Nel 1982 la Circolare 69 del Ministero della Sanità avverte che «quelle dei radar sono le sorgenti elettromagnetiche più pericolose per l'organismo umano». In barba al principio di precauzione, lo Stato non prende alcuna contromisura. «Il numero dei radar attualmente impiegati è elevato ed in continuo aumento» prosegue il documento ministeriale «Non sono disponibili dati precisi, perché segreti, sui radar militari, ma è nota la continua richiesta di sempre nuovi e più sofisticati dispositivi di questo tipo». 

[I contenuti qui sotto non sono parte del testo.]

(* ===== verification/SeccompView.v ===== *)
(** * The entries of seccomp.c as a map from threads

    The red-black tree and the heap of entries stand for a finite map from the threads to what is known of them; what the collection of the
    filters does to that map. *)
From S2P Require Import Prelude.
From S2P Require Import RbTree.
From S2P Require Import RbShape.
From S2P Require Import RbSearch.
From S2P Require Import RbMap.
From S2P Require Import Seccomp.
Import RbTree.RbTree RbShape.RbShape RbSearch.RbSearch RbMap.RbMap Seccomp.Seccomp.
#[local] Open Scope cmon_scope.

Module SeccompView.

(** [m] has the address of each thread's entry, [V] the entry *)
Record view (s : sc) (m : gmap Z Z) (V : gmap Z seccomp_entry) : Prop := {
  vw_tree : maps (tid_tree s) (tids (entries s)) m;
  vw_entry : forall t, V !! t = m !! t ≫= (fun x => entries s !! x);
}.

Lemma view_at s m V t e : view s m V -> V !! t = Some e -> exists x, m !! t = Some x /\ entries s !! x = Some e /\ tid_real e = t.
Proof.
  intros H He. rewrite (vw_entry _ _ _ H) in He. destruct (m !! t) as [x|] eqn:Ex; [|done]. cbn in He. exists x. split_and!; [done|done|]. pose proof (maps_node _ _ _ _ _ (vw_tree _ _ _ H) Ex) as Hk.
  unfold tids in Hk. rewrite lookup_fmap, He in Hk. by injection Hk.
Qed.
Lemma view_none s m V t : view s m V -> V !! t = None -> m !! t = None.
Proof.
  intros H He. rewrite (vw_entry _ _ _ H) in He. destruct (m !! t) as [x|] eqn:Ex; [|done]. cbn in He. pose proof (maps_node _ _ _ _ _ (vw_tree _ _ _ H) Ex) as Hk. unfold tids in Hk. by rewrite lookup_fmap, He in Hk.
Qed.

Lemma on_tree_same {A} (m : M rbs A) s a : m (tid_tree s) = Done (a, tid_tree s) -> on_tree m s = Done (a, s).
Proof. unfold on_tree. intros ->. by destruct s. Qed.
Lemma entry_at s x e : entries s !! x = Some e -> entry x s = Done (e, s).
Proof. unfold entry. by intros ->. Qed.

Lemma find_at s m V t : view s m V -> seccomp_find_entry t s = Done (m !! t, s).
Proof.
  intros H. unfold seccomp_find_entry, seccomp_lookup, bind. destruct (m !! t) as [x|] eqn:Ex.
  - by rewrite (on_tree_same _ s _ (search_found _ _ _ _ _ (vw_tree _ _ _ H) Ex)).
  - destruct (search_place _ _ _ _ (vw_tree _ _ _ H) Ex) as (p & lk & E & _). by rewrite (on_tree_same _ s _ E).
Qed.

(** a change of an entry *)
Lemma update_at s m V t x e f : view s m V -> m !! t = Some x -> V !! t = Some e -> tid_real (f e) = tid_real e ->
  exists s', update x f s = Done (tt, s') /\ view s' m (<[t := f e]> V) /\ tid_tree s' = tid_tree s /\ entry_root s' = entry_root s.
Proof.
  intros H Hx He Hf. destruct (view_at s m V t e H He) as (x' & Hx' & Hex & Ht). rewrite Hx in Hx'. injection Hx' as <-. unfold update, bind. rewrite (entry_at s x e Hex). unfold set_entry. eexists. split; [done|]. split; [|done]. split; cbn [tid_tree entries].
  - assert (Hk : tids (<[x := f e]> (entries s)) = tids (entries s)); [|rewrite Hk; apply H]. unfold tids. apply map_eq. intros y. destruct (decide (x = y)) as [<-|Hne]; [|by rewrite !lookup_fmap, lookup_insert_ne].
    rewrite !lookup_fmap, lookup_insert, decide_True by done. rewrite Hex. cbn. by rewrite Hf.
  - intros t'. destruct (decide (t = t')) as [<-|Hne]; [by rewrite lookup_insert, decide_True, Hx; cbn; rewrite ?lookup_insert, ?decide_True|]. rewrite lookup_insert_ne by done. rewrite (vw_entry _ _ _ H).
    destruct (m !! t') as [y|] eqn:Ey; [|done]. cbn. rewrite lookup_insert_ne; [done|]. intros ->. pose proof (maps_node _ _ _ _ _ (vw_tree _ _ _ H) Ey) as H1. pose proof (maps_node _ _ _ _ _ (vw_tree _ _ _ H) Hx) as H2. congruence.
Qed.

(** ** Collecting the modes *)
Lemma collect_entry_at s m V t mode a : view s m V -> addr a -> entries s !! a = None -> exists s' m', seccomp_collect_entry (Some a) t mode s = Done (0, s') /\
  view s' m' (<[t := match V !! t with Some e => with_mode mode e | None => mk_se t 0 mode [] 0 end]> V) /\ (forall b, b <> a -> entries s !! b = None -> entries s' !! b = None).
Proof.
  intros H Ha Hf. assert (Hupd : forall st mm VV x e, view st mm VV -> mm !! t = Some x -> VV !! t = Some e -> exists s', (update x (with_mode mode) ;;; ret 0) st = Done (0, s') /\ view s' mm (<[t := with_mode mode e]> VV) /\
      (forall b, entries st !! b = None -> entries s' !! b = None)).
  { intros st mm VV x e Hv Hx He. destruct (update_at st mm VV t x e (with_mode mode) Hv Hx He eq_refl) as (s' & E & Hv' & _). exists s'. unfold bind. rewrite E. split_and!; [done|done|]. intros b Hb.
    destruct (view_at st mm VV t e Hv He) as (x' & Hx' & Hex & _). assert (x' = x) as -> by congruence. unfold update, bind in E. rewrite (entry_at st x e Hex) in E. injection E as <-. cbn. rewrite lookup_insert_ne; [done|]. intros ->. congruence. }
  unfold seccomp_collect_entry. destruct (V !! t) as [e|] eqn:He.
  - destruct (view_at s m V t e H He) as (x & Hx & _). unfold bind at 1, seccomp_lookup, bind at 1. rewrite (on_tree_same _ s _ (search_found _ _ _ _ _ (vw_tree _ _ _ H) Hx)). unfold ret at 1.
    destruct (Hupd s m V x e H Hx He) as (s' & E & Hv & Hb). exists s', m. split_and!; [exact E|done|]. intros b _. apply Hb.
  - pose proof (view_none s m V t H He) as Hn. destruct (search_place _ _ _ _ (vw_tree _ _ _ H) Hn) as (p & lk & E & Hins). destruct (Hins a Ha) as (tr & Et & Hm).
    { intros j Hj. pose proof (maps_node _ _ _ _ _ (vw_tree _ _ _ H) Hj) as Hk. unfold tids in Hk. by rewrite lookup_fmap, Hf in Hk. }
    set (s1 := mk_sc tr (<[a := mk_se t 0 0 [] 0]> (entries s)) (a :: entry_root s)). assert (Hv1 : view s1 (<[t := a]> m) (<[t := mk_se t 0 0 [] 0]> V)).
    { split; cbn [s1 tid_tree entries].
      - assert (Hk : tids (<[a := mk_se t 0 0 [] 0]> (entries s)) = <[a := t]> (tids (entries s))) by (unfold tids; by rewrite fmap_insert). by rewrite Hk.
      - intros t'. destruct (decide (t = t')) as [<-|Hne]; [rewrite !lookup_insert, !decide_True by done; cbn; by rewrite lookup_insert, decide_True|]. rewrite !lookup_insert_ne by done. rewrite (vw_entry _ _ _ H).
        destruct (m !! t') as [y|] eqn:Ey; [|done]. cbn. rewrite lookup_insert_ne; [done|]. intros ->. pose proof (maps_node _ _ _ _ _ (vw_tree _ _ _ H) Ey) as Hk. unfold tids in Hk. by rewrite lookup_fmap, Hf in Hk. }
    destruct (Hupd s1 _ _ a (mk_se t 0 0 [] 0) Hv1) as (s' & E' & Hv & Hb); [by rewrite lookup_insert, decide_True|by rewrite lookup_insert, decide_True|]. exists s', (<[t := a]> m). split_and!.
    + unfold bind at 1, seccomp_lookup. unfold bind at 1. rewrite (on_tree_same _ s _ E). unfold bind, set_entry, on_tree. cbn [tid_tree entries entry_root]. rewrite Et. exact E'.
    + by rewrite insert_insert, decide_True in Hv.
    + intros b Hne Hbn. apply Hb. cbn. by rewrite lookup_insert_ne.
Qed.
End SeccompView.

Quella marchigiana è una storia dimenticata per anni sulle scrivanie dei Ministeri della Sanità, dell'Ambiente, della Difesa, del Tesoro e delle Finanze, del Presidente della Repubblica, della Magistratura, dei Carabinieri, dell'Enea, dell'Ispesl, del Parlamento Europeo, della Prefettura, dell'Autorità Sanitaria Locale e perfino di onorevoli e governanti Verdi (Pecoraro Scanio).